• _DESCRIPTION OF THE TASK_: Please list all lines of the material below in which the string "hola" occurs.

::::

(** * The You six-circle hkl calculator ([diffcalc/hkl/you/calcyou.py])

    A shallow embedding of [calcyou.py] and the properties of its
    forward kinematics, virtual angles, solution enumeration and
    degenerate-position cleanup.

    Number model.  Python floats are modelled by the real numbers [R]
    of the Standard Library: [sin], [cos], [tan], [asin], [acos],
    [atan], [sqrt] and [PI] are the mathematical functions, and no
    rounding takes place.  [R] has neither infinities nor NaN: the one
    NaN the code produces on purpose ([psi] in
    [_anglesToVirtualAngles]) is an [option R]; a division whose
    divisor is zero raises [ZeroDivisionError] in the model.

    Singular points.  The model and the floats part ways only where a
    real number is exactly singular.  Dividing by a numpy float that is
    zero ([1 / norm(...)] in [_calc_N]) gives an infinity in the code
    and then NaN, where the model raises [ZeroDivisionError].  The
    matrix inverse raises [LinAlgError] in the model whenever the
    determinant is zero; numpy raises it only when its factorisation
    meets a pivot that is exactly zero in floating point.  [tan] is the
    quotient of [sin] and [cos], so [tan (PI / 2)] is [0] in the model,
    while no float is [PI / 2] and the tangent of the nearest one is
    about 1.6e16.  The properties below that concern such points state
    them as hypotheses ([norm Q <> 0], [det UB <> 0], theta other than
    45 degrees) or are conditional on a returning call.

    Control model.  Python exceptions are an error monad [result],
    the [for] loops are structural recursions over lists, generators
    are the lists of the values they yield, and the diagnostic [print]
    and [logger] calls, which never change a value, are left out. *)

From Stdlib Require Import Reals Lra Psatz List String Bool ZArith QArith Qreals Qround.
Import ListNotations.
Local Open Scope string_scope.
Local Open Scope R_scope.

(** ** Comparisons on floats, as booleans *)

Definition Rltb (x y : R) : bool := if Rlt_dec x y then true else false.
Definition Rleb (x y : R) : bool := if Rle_dec x y then true else false.
Definition Req_bool (x y : R) : bool := if Req_dec_T x y then true else false.

(** ** Exceptions *)

Inductive exn : Type :=
| DiffcalcException (msg : string)
| NoSolutionException (msg : string)
| Exception (msg : string)
| ValueError (msg : string)
| AssertionError (msg : string)
| RuntimeError (msg : string)
| TypeError
| KeyError
| UnboundLocalError
| ZeroDivisionError
| LinAlgError.
Lemma reward_persist_reload_witness :
  exists cu',
    App.currentUser
      (App.handleUpdateUser
         (snd (Dashboard.handleProcessRewards Sample.clock (1 # 2) (3 # 4) (1 # 4)
                 Demo.aliceBoard))
         Demo.aliceApp) = Some cu'
    /\ App.username cu' = "alice".
Proof.
  destruct (reward_persist_reload Sample.clock (1 # 2) (3 # 4) (1 # 4) Demo.aliceBoard
              Demo.aliceApp Demo.alice eq_refl) as (cu' & H1 & H2 & _).
  exists cu'. split; [exact H1 | exact H2].
Defined.

Lemma initStats_earnings (today : string) (user : App.UserData) :
  App.earnings (Dashboard.initStats today user)
  = match App.stats user with
    | Some s => App.earnings s
    | None => 0
    end.
Proof.
  unfold Dashboard.initStats.
  destruct (Js.differs _ today); destruct (App.stats user); reflexivity.
Qed.

(** X12. The wallet and the history agree, and keep agreeing: when the
    session's cumulative earnings equal the total of its history, the
    dashboard mounted from it shows earnings equal to the history total,
    still does after a reward is processed, and the record the reward
    persists is again one whose earnings equal its history total. *)
Theorem ledger_cycle
    (today : string) (saved : option Dashboard.GlobalStats)
    (clk : App.Clock) (r rp re : Q) (app : App.State) (cu : App.UserData) :
  App.currentUser app = Some cu ->
  HistoryView.balanced cu ->
  let mounted := Dashboard.initial today saved cu in
  let st' := snd (fst (Dashboard.handleProcessRewards clk r rp re mounted)) in
  let app' :=
    App.handleUpdateUser (snd (Dashboard.handleProcessRewards clk r rp re mounted)) app in
  App.earnings (Dashboard.stats mounted)
  = HistoryView.totalEarned (Dashboard.earningsHistory mounted)
  /\ App.earnings (Dashboard.stats st')
     = HistoryView.totalEarned (Dashboard.earningsHistory st')
  /\ HistoryView.totalEarned (Dashboard.earningsHistory st')
     = HistoryView.totalEarned (Dashboard.earningsHistory mounted)
       + fst (fst (Dashboard.handleProcessRewards clk r rp re mounted))
  /\ exists cu', App.currentUser app' = Some cu' /\ HistoryView.balanced cu'.
Proof.
  intros Hcu Hbal mounted st' app'.
  assert (Hm : App.earnings (Dashboard.stats mounted)
               = HistoryView.totalEarned (Dashboard.earningsHistory mounted)).
  { subst mounted. unfold Dashboard.initial. cbn [Dashboard.stats Dashboard.earningsHistory].
    rewrite initStats_earnings. exact Hbal. }
  destruct (reward_history clk r rp re mounted) as (entry & Hh & Hamount).
  fold st' in Hh.
  assert (Htotal : HistoryView.totalEarned (Dashboard.earningsHistory st')
                   = HistoryView.totalEarned (Dashboard.earningsHistory mounted)
                     + Dashboard.earnedAmount r mounted).
  { rewrite Hh, totalEarned_cons, Hamount. lia. }
  assert (Hst' : App.earnings (Dashboard.stats st')
                 = HistoryView.totalEarned (Dashboard.earningsHistory st')).
  { rewrite Htotal. subst st'. rewrite reward_stats. cbn [App.earnings]. lia. }
  split; [exact Hm |]. split; [exact Hst' |]. split; [exact Htotal |].
  exists (App.merge cu (snd (Dashboard.handleProcessRewards clk r rp re mounted))).
  split.
  - subst app'. unfold App.handleUpdateUser. rewrite Hcu. reflexivity.
  - unfold HistoryView.balanced. exact Hst'.
Qed.

Lemma ledger_cycle_witness :
  exists cu',
    App.currentUser
      (App.handleUpdateUser
         (snd (Dashboard.handleProcessRewards Sample.clock (1 # 2) (3 # 4) (1 # 4)
                 (Dashboard.initial Sample.today None (Sample.mkUser "dan" None))))
         {| App.registeredUsers := [Sample.mkUser "dan" None];
            App.currentUser := Some (Sample.mkUser "dan" None);
            App.referralCode := None; App.currentView := App.dashboard |})
    = Some cu'
    /\ HistoryView.balanced cu'.
Proof.
  refine (proj2 (proj2 (proj2
            (ledger_cycle Sample.today None Sample.clock (1 # 2) (3 # 4) (1 # 4)
               {| App.registeredUsers := [Sample.mkUser "dan" None];
                  App.currentUser := Some (Sample.mkUser "dan" None);
                  App.referralCode := None; App.currentView := App.dashboard |}
               (Sample.mkUser "dan" None) _ _)))); reflexivity.
Defined.

Lemma creditReferrer_balanced (clk : App.Clock) (newUser referrer : App.UserData) :
  HistoryView.balanced referrer ->
  HistoryView.balanced (App.creditReferrer clk newUser referrer).
Proof.
  unfold HistoryView.balanced, App.creditReferrer. cbn [App.stats App.earningsHistory].
  cbn [Js.obj_or Js.nullish]. rewrite totalEarned_cons. cbn [App.amount App.referralEntry].
  intros <-. destruct (App.stats referrer); cbn; unfold App.bonus; lia.
Qed.
(** Projects that are names; a parser that reads the empty array
    only.  One project is created in an empty store. *)
Lemma X22_ProjectProvider_reload_witness :
  let id := fun p : string => p in
  let stringify := fun l : list string => String.concat "," l in
  let parse := fun s : string => if String.eqb s "[]" then Some (@nil string) else None in
  let st := UseLocalStorageB.mount parse [] None in
  parse "undefined"%string = None
  /\ UseLocalStorageB.storedValue
       (fold_left (ProjectProvider.run id stringify)
          [ProjectProvider.createProject "Heist"%string] st) = ["Heist"%string]
  /\ UseLocalStorageB.storedValue
       (ProjectProvider.reload parse
          (fold_left (ProjectProvider.run id stringify)
             [ProjectProvider.createProject "Heist"%string] st)) = [].
Proof.
  intros id stringify parse st. split; [reflexivity|]. split; [reflexivity|].
  exact (proj2 (X22_ProjectProvider_projects_do_not_survive_a_reload
                  string id stringify parse eq_refl st []
                  (ProjectProvider.createProject "Heist"%string))).
Defined.

(** ** [SetupScreen] of part_001 *)

Section SetupScreenAlternation.
Import SetupScreen.
Variable contacts : list Contact.
Variable t : string.
Variable c : Contact.
Hypothesis target : targetContact contacts (Some t) = Some c.
Hypothesis not_me : c_id c <> "me"%string.
Hypothesis not_empty : c_id c <> ""%string.

Lemma addMessage_alternates (freshes : list (nat * string)) :
  map LiveScreen.sender (fold_left (addMessage contacts (Some t)) freshes [])
  = map (fun i => if Nat.even i then c_id c else "me"%string)
      (seq 0 (List.length freshes)).
Proof.
  induction freshes as [|f fs IH] using rev_ind; [reflexivity|].
  rewrite fold_left_app, length_app, Nat.add_1_r, seq_S, map_app. cbn [fold_left map].
  set (conv := fold_left (addMessage contacts (Some t)) fs []) in *. clearbody conv.
  assert (L : List.length conv = List.length fs).
  { rewrite <- (length_map LiveScreen.sender), IH, length_map. apply length_seq. }
  assert (S : match conv with
              | [] => "me"%string
              | _ => match nth_error conv (List.length conv - 1) with
                     | Some m => LiveScreen.sender m
                     | None => "me"%string
                     end
              end
              = if Nat.even (List.length fs) then "me"%string else c_id c).
  { destruct conv as [|m0 conv'].
    - cbn in L. now rewrite <- L.
    - set (n := List.length conv') in *.
      assert (Ln : List.length fs = Datatypes.S n) by (cbn in L; lia).
      replace (List.length (m0 :: conv') - 1)%nat with n by (cbn; lia).
      apply (f_equal (fun l => nth_error l n)) in IH.
      rewrite !nth_error_map, Ln, nth_error_seq in IH.
      replace (n <? Datatypes.S n)%nat with true in IH
        by (symmetry; apply Nat.ltb_lt; lia).
      cbn [option_map Nat.add] in IH.
      destruct (nth_error (m0 :: conv') n) as [m|]; [|discriminate].
      cbn in IH. injection IH as IH. rewrite IH, Ln, Nat.even_succ, <- Nat.negb_even.
      now destruct (Nat.even n). }
  unfold addMessage. rewrite S, target. cbn [option_map].
  destruct (Nat.even (List.length fs)) eqn:Ev.
  - rewrite String.eqb_refl.
    replace (String.eqb (c_id c) "") with false
      by (symmetry; now apply String.eqb_neq).
    rewrite map_app, IH. cbn [map LiveScreen.sender Nat.add]. now rewrite Ev.
  - replace (String.eqb (c_id c) "me") with false
      by (symmetry; now apply String.eqb_neq).
    cbn [String.eqb Ascii.eqb Bool.eqb]. rewrite map_app, IH.
    cbn [map LiveScreen.sender Nat.add]. now rewrite Ev.
Qed.
End SetupScreenAlternation.

(** X23.  In [SetupScreen] of part_001, clicks on [Add Message] from
    an empty conversation build a dialogue that alternates: the
    lines at even positions belong to the target contact, those at
    odd positions to 'me' (given a target contact whose id is
    neither 'me' nor empty).  Each click adds one line. *)
Theorem X23_SetupScreen_addMessage_alternates_the_senders :
  forall contacts t c freshes,
    SetupScreen.targetContact contacts (Some t) = Some c ->
    SetupScreen.c_id c <> "me"%string ->
    SetupScreen.c_id c <> ""%string ->
    map LiveScreen.sender
      (fold_left (SetupScreen.addMessage contacts (Some t)) freshes [])
    = map (fun i => if Nat.even i then SetupScreen.c_id c else "me"%string)
        (seq 0 (List.length freshes)).
Proof.
  intros contacts t c freshes T M E.
  exact (addMessage_alternates contacts t c T M E freshes).
Qed.
Lemma process_command_answers_witness :
  exists resp w',
    @Printing.process_command demo_runtime lenient_stdout
      {| request_json :=
           inr (VDict [(py "command", VStr (py "mostrar todas mis tareas"))]) |}
      (answering_world (envelope (VStr demo_json_read))
         (connected one_task_mongo))
    = (inr resp, w').
Proof.
  apply (proj2 (proj2 (@process_command_answers demo_runtime lenient_stdout
           {| request_json :=
                inr (VDict [(py "command",
                             VStr (py "mostrar todas mis tareas"))]) |}
           [(py "command", VStr (py "mostrar todas mis tareas"))]
           (VStr (py "mostrar todas mis tareas"))
           (answering_world (envelope (VStr demo_json_read))
              (connected one_task_mongo))
           eq_refl eq_refl eq_refl))).
  reflexivity.
Defined.

(** X22.  On a stream that encodes every character, the handle is looked
    at after the interpretation: without a handle, a command with a key
    set still costs one request to the LLM, and is then answered with the
    database error, whatever was interpreted. *)
Theorem interpretation_precedes_db_check `{Runtime} `{Diagnostics}
  (request : Request) (data : dict) (v : value) (w : world) :
  (forall c, stdout_encodes c = true) ->
  request_json request = inr (VDict data) ->
  dict_get data (py "command") = Some v -> truthy v = true ->
  db_manager w = None -> api_key_of w <> [] ->
  exists resp prompt,
    Printing.process_command request w
    = (inr resp, log (EvLlmPost (api_key_of w) prompt) w)
    /\ action_result resp = result (py "error") msg_no_db.
Proof.
  intros lenient Hj Hc Hv Hdb Hk.
  rewrite (process_command_on_lenient_stdout lenient).
  exact (interpretation_precedes_db_check_quiet request data v w
           Hj Hc Hv Hdb Hk).
Qed.

Lemma interpretation_precedes_db_check_witness :
  exists resp prompt,
    @Printing.process_command demo_runtime lenient_stdout
      {| request_json := inr (VDict [(py "command", VStr (py "hola"))]) |}
      (demo_world None)
    = (inr resp, log (EvLlmPost (py "key") prompt) (demo_world None))
    /\ action_result resp = result (py "error") msg_no_db.
Proof.
  apply (@interpretation_precedes_db_check demo_runtime lenient_stdout _
           [(py "command", VStr (py "hola"))] (VStr (py "hola")));
    first [reflexivity | discriminate].
Defined.

(** X30.  With the prints as they stand: every command the interpreter
    returns has an action among the five values, and on such a command the
    dispatcher never returns the result of its last branch (status
    [error], message [msg_unrecognized]), whatever the world and the
    stream. *)
Theorem returned_command_is_dispatched `{Runtime} `{Diagnostics}
  (user_prompt : value) (w w' : world) (cmd : LLMCommand) :
  Printing.call_llm_for_command user_prompt w = (inr cmd, w') ->
  In (action cmd) valid_actions
  /\ forall w2,
      fst (Printing.execute_action cmd w2)
      <> inr (result (py "error") msg_unrecognized).
Proof.
  intros Hcall.
  destruct (printing_call_llm_for_command_outcomes user_prompt w)
    as [fp [_ [_ W]]].
  destruct (W cmd w' Hcall) as [[Ha _] _].
  split; [exact Ha|]. intros w2.
  destruct (printing_execute_action_refines cmd w2) as [-> | [w3 ->]].
  - exact (execute_action_dispatched cmd w2 Ha).
  - cbn [fst]. discriminate.
Qed.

::::

• _RESULT FOR THIS TASK_:
      {| request_json := inr (VDict [(py "command", VStr (py "hola"))]) |}
           [(py "command", VStr (py "hola"))] (VStr (py "hola")));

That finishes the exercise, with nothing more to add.